Hunt for the word "Definition" across the entries below, copying each line that holds it.

Source records section start

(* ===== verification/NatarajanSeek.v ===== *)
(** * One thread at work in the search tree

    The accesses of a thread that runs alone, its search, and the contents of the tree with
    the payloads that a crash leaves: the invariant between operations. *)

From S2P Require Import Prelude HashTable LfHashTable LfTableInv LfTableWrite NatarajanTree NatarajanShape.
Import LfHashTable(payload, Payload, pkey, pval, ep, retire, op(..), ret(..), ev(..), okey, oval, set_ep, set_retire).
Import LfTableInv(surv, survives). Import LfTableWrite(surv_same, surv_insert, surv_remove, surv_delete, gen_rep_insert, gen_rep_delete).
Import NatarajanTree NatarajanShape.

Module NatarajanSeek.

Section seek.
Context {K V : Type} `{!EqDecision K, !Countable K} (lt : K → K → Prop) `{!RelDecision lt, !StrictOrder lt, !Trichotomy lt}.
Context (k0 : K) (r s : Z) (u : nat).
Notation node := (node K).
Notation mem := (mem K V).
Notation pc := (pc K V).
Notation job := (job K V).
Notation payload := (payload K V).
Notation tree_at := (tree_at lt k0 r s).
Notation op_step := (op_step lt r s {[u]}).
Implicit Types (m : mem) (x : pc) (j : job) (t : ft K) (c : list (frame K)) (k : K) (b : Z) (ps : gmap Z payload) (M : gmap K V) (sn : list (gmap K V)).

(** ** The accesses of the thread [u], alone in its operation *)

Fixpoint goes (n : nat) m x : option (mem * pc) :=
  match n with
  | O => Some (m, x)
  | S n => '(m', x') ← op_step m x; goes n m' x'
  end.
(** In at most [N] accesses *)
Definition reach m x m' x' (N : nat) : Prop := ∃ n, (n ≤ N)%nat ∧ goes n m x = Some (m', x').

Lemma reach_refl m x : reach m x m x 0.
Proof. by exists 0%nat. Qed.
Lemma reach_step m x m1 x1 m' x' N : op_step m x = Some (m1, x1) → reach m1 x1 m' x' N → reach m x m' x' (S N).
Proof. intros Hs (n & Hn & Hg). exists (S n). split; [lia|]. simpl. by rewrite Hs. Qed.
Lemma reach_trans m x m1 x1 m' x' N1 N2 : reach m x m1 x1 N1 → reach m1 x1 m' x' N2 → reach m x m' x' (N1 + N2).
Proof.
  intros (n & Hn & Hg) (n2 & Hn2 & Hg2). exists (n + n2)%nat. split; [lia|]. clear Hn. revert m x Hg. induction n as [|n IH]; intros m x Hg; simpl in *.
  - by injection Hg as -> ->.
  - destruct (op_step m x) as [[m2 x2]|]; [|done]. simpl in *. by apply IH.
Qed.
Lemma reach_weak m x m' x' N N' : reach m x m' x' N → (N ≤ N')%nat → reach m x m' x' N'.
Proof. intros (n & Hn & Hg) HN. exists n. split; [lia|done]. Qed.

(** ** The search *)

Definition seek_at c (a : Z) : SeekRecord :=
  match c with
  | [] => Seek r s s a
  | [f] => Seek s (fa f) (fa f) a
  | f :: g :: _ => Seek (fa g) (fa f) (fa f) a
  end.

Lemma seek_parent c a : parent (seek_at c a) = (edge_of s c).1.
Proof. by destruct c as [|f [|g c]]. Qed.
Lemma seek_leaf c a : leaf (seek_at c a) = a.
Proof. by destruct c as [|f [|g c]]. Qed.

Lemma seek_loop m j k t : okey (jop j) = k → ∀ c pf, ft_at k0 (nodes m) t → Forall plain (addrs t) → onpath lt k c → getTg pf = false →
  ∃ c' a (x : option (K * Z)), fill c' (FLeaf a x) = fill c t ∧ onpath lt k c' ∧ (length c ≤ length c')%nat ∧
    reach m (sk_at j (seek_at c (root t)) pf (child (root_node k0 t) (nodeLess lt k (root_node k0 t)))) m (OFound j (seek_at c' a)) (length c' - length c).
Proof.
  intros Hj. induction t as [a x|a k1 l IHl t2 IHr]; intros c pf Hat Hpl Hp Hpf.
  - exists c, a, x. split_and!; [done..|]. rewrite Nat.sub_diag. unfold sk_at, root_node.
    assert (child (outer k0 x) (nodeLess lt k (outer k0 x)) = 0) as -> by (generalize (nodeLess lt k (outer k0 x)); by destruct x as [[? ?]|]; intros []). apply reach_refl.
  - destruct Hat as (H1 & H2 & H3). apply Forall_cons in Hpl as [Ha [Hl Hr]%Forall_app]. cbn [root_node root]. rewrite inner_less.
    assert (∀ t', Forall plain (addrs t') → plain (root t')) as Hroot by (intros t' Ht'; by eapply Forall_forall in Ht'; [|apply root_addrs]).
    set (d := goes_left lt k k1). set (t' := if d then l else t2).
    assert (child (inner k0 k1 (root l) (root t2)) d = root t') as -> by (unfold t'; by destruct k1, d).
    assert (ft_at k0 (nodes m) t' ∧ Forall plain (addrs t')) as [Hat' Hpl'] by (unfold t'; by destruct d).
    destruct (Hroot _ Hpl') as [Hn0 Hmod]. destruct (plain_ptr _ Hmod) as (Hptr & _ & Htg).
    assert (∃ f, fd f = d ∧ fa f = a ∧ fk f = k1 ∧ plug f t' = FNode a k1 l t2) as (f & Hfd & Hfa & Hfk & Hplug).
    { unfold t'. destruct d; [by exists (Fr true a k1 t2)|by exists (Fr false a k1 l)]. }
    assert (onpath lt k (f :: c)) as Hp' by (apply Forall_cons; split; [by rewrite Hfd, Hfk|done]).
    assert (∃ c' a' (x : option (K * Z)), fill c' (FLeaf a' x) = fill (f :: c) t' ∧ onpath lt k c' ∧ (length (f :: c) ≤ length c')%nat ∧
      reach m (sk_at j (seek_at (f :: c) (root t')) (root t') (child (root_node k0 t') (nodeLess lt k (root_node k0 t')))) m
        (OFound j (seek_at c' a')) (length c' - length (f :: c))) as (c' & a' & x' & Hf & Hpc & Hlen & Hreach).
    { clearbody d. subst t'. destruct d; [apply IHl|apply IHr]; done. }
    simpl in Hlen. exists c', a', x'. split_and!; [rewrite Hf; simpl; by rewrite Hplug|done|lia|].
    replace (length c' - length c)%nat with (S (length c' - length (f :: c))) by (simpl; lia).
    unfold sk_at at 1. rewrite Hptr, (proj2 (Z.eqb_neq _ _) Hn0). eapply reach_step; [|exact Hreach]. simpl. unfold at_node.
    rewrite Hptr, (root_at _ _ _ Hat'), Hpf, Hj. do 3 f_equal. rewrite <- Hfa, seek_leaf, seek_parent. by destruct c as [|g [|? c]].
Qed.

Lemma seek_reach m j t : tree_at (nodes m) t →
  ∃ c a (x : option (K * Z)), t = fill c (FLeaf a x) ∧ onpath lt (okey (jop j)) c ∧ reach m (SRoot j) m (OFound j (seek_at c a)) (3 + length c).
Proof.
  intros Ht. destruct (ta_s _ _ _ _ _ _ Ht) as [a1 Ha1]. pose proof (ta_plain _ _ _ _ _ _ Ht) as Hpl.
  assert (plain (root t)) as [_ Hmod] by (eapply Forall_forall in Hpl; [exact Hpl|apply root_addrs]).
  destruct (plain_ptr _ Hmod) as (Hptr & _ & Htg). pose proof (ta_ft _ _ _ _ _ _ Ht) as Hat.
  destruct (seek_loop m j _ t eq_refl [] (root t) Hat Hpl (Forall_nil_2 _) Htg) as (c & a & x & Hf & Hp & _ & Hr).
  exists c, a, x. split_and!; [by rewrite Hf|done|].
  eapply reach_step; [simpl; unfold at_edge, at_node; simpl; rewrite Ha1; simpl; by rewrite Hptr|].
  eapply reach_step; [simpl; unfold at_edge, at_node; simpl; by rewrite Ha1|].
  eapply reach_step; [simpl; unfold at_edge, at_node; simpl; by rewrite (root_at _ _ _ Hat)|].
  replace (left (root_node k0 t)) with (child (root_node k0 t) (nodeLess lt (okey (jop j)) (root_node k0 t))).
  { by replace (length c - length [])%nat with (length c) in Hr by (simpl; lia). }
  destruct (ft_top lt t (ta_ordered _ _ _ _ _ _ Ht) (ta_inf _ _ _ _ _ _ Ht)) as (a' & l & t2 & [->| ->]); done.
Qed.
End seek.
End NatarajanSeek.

Source records section end

- **Exercise answer**:
Definition reach m x m' x' (N : nat) : Prop := ∃ n, (n ≤ N)%nat ∧ goes n m x = Some (m', x').
Definition seek_at c (a : Z) : SeekRecord :=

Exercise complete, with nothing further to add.